Seeing through Colorblindness

“Teaching the N-Word” montages memory. Emily Bernard carefully assembles personal history across time, place, and people. She describes the ways in which we uphold and subvert our constructions of race, traversing an emotional landscape that is all too familiar for people of color living in America. We engage and disengage in conversations about race and inequality, where gender fits in, and if it isn’t just wealth and class that matter more. We do this all while trying to be polite, trying not to offend. People want to believe that race doesn’t matter anymore.

I revert to a Korean idiom, 마음이 아파 or Ma-eum ee apah. Loosely translated, 마음 (ma-eum) means heart, mind, soul – consciousness. 아파 (apah) means to be in pain. It means my heart hurts. It describes oppression like the thickness of air on a humid night, a heavy and ubiquitous aching that transcends time and space.

In the days after reading Bernard’s essay, my own memories floated in and out of my mind. I thought of all the times I had walked down a street in New York City and heard some man leeringly say nihao, sexy or pssst…chinita to me. I thought about being sent to the ESL teacher when I switched schools in third grade and the look of surprise on her face when I read aloud a book in perfect English. I thought about the kid in 5th grade who screamed “Open your eyes!” at my back as I walked home from school. I thought about the time I went to a football game on a date with a white man who pointed at another white man/Asian-American woman couple and said “Look, everyone’s got one.” I thought about the white woman who (without asking permission) took a picture of Delen contributors, Zahra, Maria, and myself while shouting, “You’re so multi-cultural!” at us. 마음이 아파.

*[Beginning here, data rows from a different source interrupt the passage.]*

(** * Tyre inventory manager: the import / audit core of [app.py]

    A shallow embedding of the store (the [items] and [transactions]
    tables), of the spreadsheet normaliser [read_excel_to_df], of the
    merge import [upsert_items_from_df] and of the stock operations
    [add_stock], [remove_stock_by_id] and [remove_stock_by_signature],
    followed by the properties of the specification that concern them;
    then the destructive import [replace_db_with_df], the backup sheet, the
    handlers of the add and remove forms and the total of the page, with
    the properties the code shows for them.

    Conventions of the model.
    - Python integers and SQLite INTEGER values are mathematical integers
      ([Z]).  An integer beyond 64 bits makes [sqlite3] raise inside
      [cur.execute]: here that is one of the store failures below.  Where
      pandas computes on machine numbers the model does too: an id column
      that has gaps is float64 ([float64_int]), the sum of the quantity
      column is int64 ([wrap64]).
    - A string is a sequence of code points below U+0100, one per character
      (the 8-bit characters of [string] are read as code points, not as
      bytes of an encoding); on these [lower] and [strip] are [str.lower]
      and [str.strip].  Text with other code points is outside the model.
    - [datetime.utcnow().isoformat()] is an argument [ts] of every operation.
    - A store failure (the [sqlite3] module raising inside [cur.execute] or
      [conn.commit]) is decided by an oracle [fault] on the number of calls
      made so far on the connection. *)

From Stdlib Require Import ZArith List String Ascii Bool Lia.
Import ListNotations.
Open Scope string_scope.
Open Scope Z_scope.

(* ------------------------------------------------------------------ *)
(** ** Strings: [str.lower] and [str.strip] *)

Definition is_upper (a : ascii) : bool :=
  let n := nat_of_ascii a in
  (((65 <=? n) && (n <=? 90)) ||       (* A..Z *)
   ((192 <=? n) && (n <=? 214)) ||     (* U+00C0..U+00D6 *)
   ((216 <=? n) && (n <=? 222)))%nat.  (* U+00D8..U+00DE *)

(** Below U+0100 the lower-case letter of an upper-case one is 32 further. *)
Definition lower_ascii (a : ascii) : ascii :=
  if is_upper a then ascii_of_nat (nat_of_ascii a + 32) else a.

Fixpoint lower (s : string) : string :=
  match s with
  | EmptyString => EmptyString
  | String a s' => String (lower_ascii a) (lower s')
  end.

(** White space of [str.strip()] below U+0100: TAB..CR, FS..US, SPACE,
    NEL (U+0085) and NO-BREAK SPACE (U+00A0). *)
Definition is_space (a : ascii) : bool :=
  let n := nat_of_ascii a in
  (((9 <=? n) && (n <=? 13)) || ((28 <=? n) && (n <=? 32)) ||
   (n =? 133) || (n =? 160))%nat.

Fixpoint lstrip (s : string) : string :=
  match s with
  | EmptyString => EmptyString
  | String a s' => if is_space a then lstrip s' else s
  end.

Fixpoint rstrip (s : string) : string :=
  match s with
  | EmptyString => EmptyString
  | String a s' =>
      match rstrip s' with
      | EmptyString => if is_space a then EmptyString else String a EmptyString
      | t => String a t
      end
  end.

Definition strip (s : string) : string := rstrip (lstrip s).

(* ------------------------------------------------------------------ *)
(** ** Data model *)

(** A cell of the sheet as the loop of [read_excel_to_df] reads it, the
    value row[c] of a row of df.iterrows(): blank ([NaN]), a number
    (integer-valued; fractions are outside the model) or text. *)
Inductive cell : Type :=
| NaN
| Num (z : Z)
| Str (s : string).

(** The raw table: header names and one list of cells per data row. *)
Record Table : Type := mkTable {
  columns : list string;
  data : list (list cell)
}.

(** One row of the canonical dataframe: id, tyre_size, company, series, qty. *)
Record CanonicalRow : Type := mkRow {
  r_id : option Z;
  r_tyre_size : option string;
  r_company : option string;
  r_series : option string;
  r_qty : Z
}.

(** A dataframe handed to the import.  [pd.DataFrame([])] has neither rows
    nor columns; every other frame of the program has the columns id,
    tyre_size, company, series and qty. *)
Inductive DataFrame : Type :=
| EmptyFrame
| Frame (rows : list CanonicalRow).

As a teacher, I ask my students questions. I work to make my classroom a safe space where my students can voice their opinions, where they can ask questions without fear, where they can trust that their voice will be heard. Most of the time, I am invigorated after teaching a class. In its most raw form, I feel adrenaline rushing through my body as I sit back and watch my students start to develop their thoughts, articulate them, and be critical thinkers.

There’s a tendency, however, for my students to be uncomfortable when I bring up race and inequality. This is when I question myself. I wonder if my Black and Latino students see me as a privileged Asian-American, if they see me as an “honorary white” who should not be teaching about inequalities. I wonder if my Asian-American students see me as betraying my own kind for not focusing more on the inequalities Asian-Americans face. I wonder if I’ll ever be able to ask my students, “Who can say the word nigger? Who can say the word gook?” 마음이 아파.

As this self-doubt creeps in, I am exhausted. I am tired of always being the race-conscious advocate and activist. I am tired of always having to teach others about inequalities. I’m tired of always having to teach other people about what it means to be Korean. I’m tired of people who roll their eyes when I bring up this conversation. I’m tired of the silence. My voice is wrapped in the desire for honesty and kicked in the gut through a threat of further marginalization. 마음이 아파.

To me, this is violence. Violence is not about silence. It’s not silence that’s the problem. It’s silencing. I work hard to create a safe space for my students, but I know we are not a self-contained space. There’s a world outside our windowless classroom walls, and we are all a part of that world – socially constructed, marginalizing, and silencing as it may be.

This is violence, and it’s backed me into a corner. This is why I speak. This is why I write. This is why I teach. This is when I tell myself, “Screw it.” I see through this colorblind ideology, and I call bullshit. People need to learn to embrace the discomfort. I’ll talk about race if no one else will, even knowing that I may very well be pushed to the margins for doing it. It is here that I am Bernard’s apologist. Bernard reminds us how some of us tiptoe carefully, trying to avoid setting off the landmines hidden beneath the surface of an American colorblind pastoral. We do it to cross a border to a place that’s different from where we began.